This is so true. While I don't believe there is an accurate mathematical model which accurately estimates handgun "power" nor predicts effectiveness, due to the wide variations in placement, physical characteristics and temperament or attitude (of the subject being shot) there are some generic stabs that work out very roughly:
They are not limited to (I know of more than 30 "scales" or "models" to calculate power) but include The Hatcher Scale, Cooper Short form or Taylor (Chuck) RSP. Another possibility, though not invented for pistols, would be the Taylor (John) Knock Out - or even the "power factor" (which is relative momentum) might do, but it disregards cross sectional area which is a mistake, I think.
Now where you draw the line is also problematic and is affected by "who you are shooting" - A Cole Younger (shot 11 times - some with 45-70 and .58 cal M/L), Emmet Dalton (shot 21+ times), Michael Platt (shot 12 times) or a Richard Blackburn (who took five .357s center mass) is harder to stop than a Mark Coates (who succumbed - slowly - to single .22 fired from a mini-revolver) and there-in lies the rub - it is more about the man than the gun. It also depends on where those were placed - Younger, Dalton and Blackburn survived their encounters.
Still, while experience looking into this tells me it is highly variable, I have toyed with the idea of where I draw the line. For me, it is somewhere around 60 on the Hatcher Scale (or 30 on the Cooper Short Form).
Some, notably George Bredsten, believe expansion is a factor and calculates Hatcher (which he considered the best of over 30 mathematical models) using the expanded diameter. I don't really disagree, but that begs the question just how to you establish how much a bullet expands - it gets back to "who your are shooting" (is he "hard" or "soft") and where you hit (do you hit bone going in - if you are a good shot, there is a 90% chance you hit bone with not much soft tissue over it). In my experience, modern expanding pistol bullet don't (expand) if they hit something hard right after they pass through clothing and skin - at least not until you get past 1800 fps at the impact range).
That is actually more questions than I can answer so I don't mention it a whole lot.
Apologies in advance if you've already seen this, umm, speech from me in another thread or subforum.
I am pretty much on the same page with you in all that you said.
I diverge a little bit when it comes to the subject of hollow point bullets, and the question of how much a bullet expands.
Without laying out a bibliography, I'll just say that I feel like even the best modern hollow points are not sufficiently reliable. They get plugged and don't expand.
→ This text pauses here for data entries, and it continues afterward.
(* ===== verification/StoreLinear.v ===== *)
(** * Linearizability of the store (src/src/state.rs)

    [apply] and [delete] take no lock across their accesses.  With at most one call per
    key at a time they are still linearizable: whatever the interleaving, versions,
    delta logs and values are those of the same calls run one after the other, each
    returning what it returned.  A write takes effect when it takes its version, a
    deletion likewise (or when it finds its key absent).  StoreRace.v shows that two
    calls on one key are not linearizable. *)

From S2P Require Import Prelude RustStr Json JsonPath Delta Log Store StoreRace StorePersist PersistRace.

Local Open Scope string_scope.

(** ** Sequential runs *)

Section Linear.
Context `{EntryCodec, HashOrder}.

(** A call that runs alone. *)
Definition run_alone (s : StateStore) (c : PCall) : option (Z * list DeltaOp) * StateStore :=
  match c with
  | PStart key v => let '(res, s') := store_apply s key v in (Some res, s')
  | DStart key => store_delete s key
  | _ => (None, s)
  end.

(** The calls of [calls] run one after the other in the order of the trace, with what
    they return. *)
Inductive sequential (s0 : StateStore) (calls : list PCall) :
    list (nat * option (Z * list DeltaOp)) → StateStore → Prop :=
| seq_nil : sequential s0 calls [] s0
| seq_snoc tr s i c res s' :
    sequential s0 calls tr s → calls !! i = Some c → run_alone s c = (res, s') →
    sequential s0 calls (tr ++ [(i, res)]) s'.

Lemma sequential_more s0 calls c tr s :
  sequential s0 calls tr s → sequential s0 (calls ++ [c]) tr s.
Proof.
  induction 1 as [|tr s i d res s' _ IH Hd Hr]; [constructor|].
  econstructor; [exact IH| |exact Hr]. by apply lookup_app_l_Some.
Qed.

Lemma sequential_range s0 calls tr s i :
  sequential s0 calls tr s → i ∈ tr.*1 → i < length calls.
Proof.
  induction 1 as [|tr s j d res s' _ IH Hd Hr]; [by intros ?%elem_of_nil|].
  rewrite fmap_app. intros [Hi| ->%list_elem_of_singleton]%elem_of_app; [by apply IH|]. by eapply lookup_lt_Some.
Qed.

(** ** Concurrent runs *)

(** The calls started by a run. *)
Definition begun (acts : list PAct) : list PCall :=
  omap (λ a, match a with Begin c => Some c | Step _ => None end) acts.

(** Calls are [apply] or [delete], on a key that no running call is at. *)
Definition one_writer (r : PRace) (a : PAct) : Prop :=
  match a with
  | Begin (PStart k _ | DStart k) => ∀ d, d ∈ pr_calls r → call_key d ≠ Some k
  | Begin _ => False
  | Step _ => True
  end.

Fixpoint one_writer_run (r : PRace) (acts : list PAct) : Prop :=
  match acts with [] => True | a :: acts' => one_writer r a ∧ one_writer_run (pact r a) acts' end.

(** ** The invariant *)

(** In memory, [s] and [a] have the same of [k]. *)
Definition agree (s a : StateStore) (k : string) : Prop :=
  st_entries s !! k = st_entries a !! k ∧ st_log s !! k = st_log a !! k.

(** Whether a call has taken effect. *)
Definition taken (c : PCall) : bool :=
  match c with PStart _ _ | DStart _ | DRemoved _ => false | _ => true end.

(** What a call that has taken effect will return. *)
Definition returns (s : StateStore) (c : PCall) (res : option (Z * list DeltaOp)) : Prop :=
  match c with
  | PVersion k v n => res = Some (n, apply_emits s k v)
  | PDiffed _ _ n ops => res = Some (n, ops)
  | PLog e | PAppend e => res = logged e
  | PSnapshot res' | PCompact _ res' | PDone res' => res = res'
  | _ => False
  end.

(** The log of [k] when [ops] have been appended to that of [s]. *)
Definition log_after (s : StateStore) (k : string) (n : Z) (ops : list DeltaOp) : option (list (Z * list DeltaOp)) :=
  match ops with [] => st_log s !! k | _ => dlog_append (st_log s) k n ops !! k end.

(** The store [s] at a call's key, compared with the sequential [a]. *)
Definition stage_ok (c0 : option PCall) (s a : StateStore) (c : PCall) : Prop :=
  match c with
  | PStart k v => c0 = Some (PStart k v) ∧ agree s a k
  | PVersion k v n => st_entries a !! k = Some (mkEntry n v) ∧ st_log a !! k = log_after s k n (apply_emits s k v)
  | PDiffed k v n ops => ops = apply_emits s k v ∧
      st_entries a !! k = Some (mkEntry n v) ∧ st_log a !! k = log_after s k n ops
  | DStart k => c0 = Some (DStart k) ∧ agree s a k
  | DRemoved k => c0 = Some (DStart k) ∧ st_entries s !! k = None ∧ is_Some (st_entries a !! k) ∧
      st_log s !! k = st_log a !! k
  | PLog e => st_entries s !! le_key e = st_entries a !! le_key e ∧
      st_log a !! le_key e = dlog_append (st_log s) (le_key e) (le_version e) (le_ops e) !! le_key e
  | PAppend e => agree s a (le_key e)
  | PSnapshot _ | PCompact _ _ | PDone _ => True
  end.

Record lin_inv (s0 : StateStore) (calls : list PCall) (r : PRace)
    (tr : list (nat * option (Z * list DeltaOp))) (a : StateStore) : Prop := {
  ln_trace : sequential s0 calls tr a;
  ln_length : length calls = length (pr_calls r);
  ln_version : st_version (pr_store r) = st_version a;
  ln_nodup : NoDup tr.*1;
  ln_taken : ∀ i c, pr_calls r !! i = Some c → i ∈ tr.*1 ↔ taken c = true;
  ln_returns : ∀ i res c, (i, res) ∈ tr → pr_calls r !! i = Some c → returns (pr_store r) c res;
  ln_stage : ∀ i c, pr_calls r !! i = Some c → stage_ok (calls !! i) (pr_store r) a c;
  ln_keys : ∀ i j ci cj k, pr_calls r !! i = Some ci → pr_calls r !! j = Some cj →
    call_key ci = Some k → call_key cj = Some k → i = j;
  ln_agree : ∀ k, (∀ c, c ∈ pr_calls r → call_key c ≠ Some k) → agree (pr_store r) a k;
}.

Lemma agree_sym s a k : agree s a k → agree a s k.
Proof. intros [E1 E2]. by split. Qed.

Lemma agree_trans s1 s2 s3 k : agree s1 s2 k → agree s2 s3 k → agree s1 s3 k.
Proof. intros [E1 E2] [E3 E4]. split; congruence. Qed.

Lemma dlog_append_same (l l' : DeltaLog) k n ops : l !! k = l' !! k → dlog_append l k n ops !! k = dlog_append l' k n ops !! k.
Proof. intros E. unfold dlog_append. by rewrite !lookup_insert_eq, E. Qed.

Lemma returns_same s s' c res :
  (∀ k, call_key c = Some k → agree s s' k) → returns s c res → returns s' c res.
Proof.
  intros Ha. destruct c; cbn; try done. destruct (Ha _ eq_refl) as [E _]. unfold apply_emits, store_get. by rewrite E.
Qed.

Lemma stage_same c0 s a s' a' c :
  (∀ k, call_key c = Some k → agree s s' k ∧ agree a a' k) → stage_ok c0 s a c → stage_ok c0 s' a' c.
Proof.
  intros Ha. destruct c; cbn in *; try done;
    destruct (Ha _ eq_refl) as [[E1 E2] [E3 E4]]; unfold agree, apply_emits, store_get, log_after in *;
    rewrite <- ?E1, <- ?E2, <- ?E3, <- ?E4; try done.
  - by rewrite (dlog_append_same (st_log s') (st_log s)).
  - by rewrite (dlog_append_same (st_log s') (st_log s)).
  - by rewrite (dlog_append_same (st_log s') (st_log s)).
Qed.

(** ** One access keeps the invariant *)

(** What the trace becomes when call [i] goes from [c] to [c']: nothing changes, or the
    call takes effect now. *)
Definition extends (calls : list PCall) (s s' : StateStore) (i : nat) (c c' : PCall)
    (tr : list (nat * option (Z * list DeltaOp))) (a : StateStore) tr' a' : Prop :=
  (tr' = tr ∧ a' = a ∧ taken c' = taken c ∧ ∀ res, returns s c res → returns s' c' res) ∨
  (∃ c0 res, calls !! i = Some c0 ∧ run_alone a c0 = (res, a') ∧ tr' = (tr ++ [(i, res)])%list ∧
     taken c = false ∧ taken c' = true ∧ returns s' c' res).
They overexpand and become basic slugs. They're going too slow and they don't expand or don't expand fully. Lots of things can factor in that mean they simply don't work as intended, in real-world scenarios.
But, nowadays, we have available the Lehigh Defense Xtreme Defender bullets (and maybe other similar bullets, I haven't researched them). They are solid copper. They don't expand. But, thanks to CNC machining, solid engineerign, and fluid dynamics, in animal tissue (and ballistic gel), they produce a permanent wound channel that is equal in diameter to modern hollow point rounds (of the same caliber) that "worked". And, because the XD rounds don't expand, they penetrate much further, creating a permanent wound cavity (i.e. total volume of wound) that is easily double what a "working" hollow point produces.
To ME, these bullets address many of the questions you brought up and make them moot.
Immediate incapacitation pretty much requires hitting a major portion of the central nervous system - i.e. the upper spine or brain. Near-immediate requires hitting a major organ, like the heart. I think even those worst-case scenarios would have been people for whom hitting the brain or upper spine would have shut them down right away. But, unless the target is facing away from you, that CAN be difficult. There can be a lot of mass between the initial impact and the upper spine. Hollow points simply may not penetrate far enough. That is why the FBI concluded in their 1989 white paper on handgun wounding characteristics that penetration was, by FAR, the most important characteristic (after placement, of course) in the ability of a handgun round to achieve immediate incapacitation. And that is why my EDC is loaded with XD rounds and not hollow points.
I think 90gr of 9mm, at 1550fps, is able to penetrate any real-world self-defense target sufficiently well, that I don't need a bigger caliber, or a faster muzzle velocity. But, I also don't want a smaller caliber - like 30 SC. I don't think cross-sectional area is as important as you seem to, but I do think it does have some importance. Or maybe we're really on the same page there.
38 Super is really my ideal carry round. I carry the same bullets, but in 38 Super +P they are 1640 fps. But, 9mm is close enough that I am willing to lose 90 fps in exchange for the extra capacity I get in a modern double stack, versus the 38 Super single stack that I have. If somebody made a micro compact double stack in 38 Super, I'd be all over it. But I'm not aware of such a beast.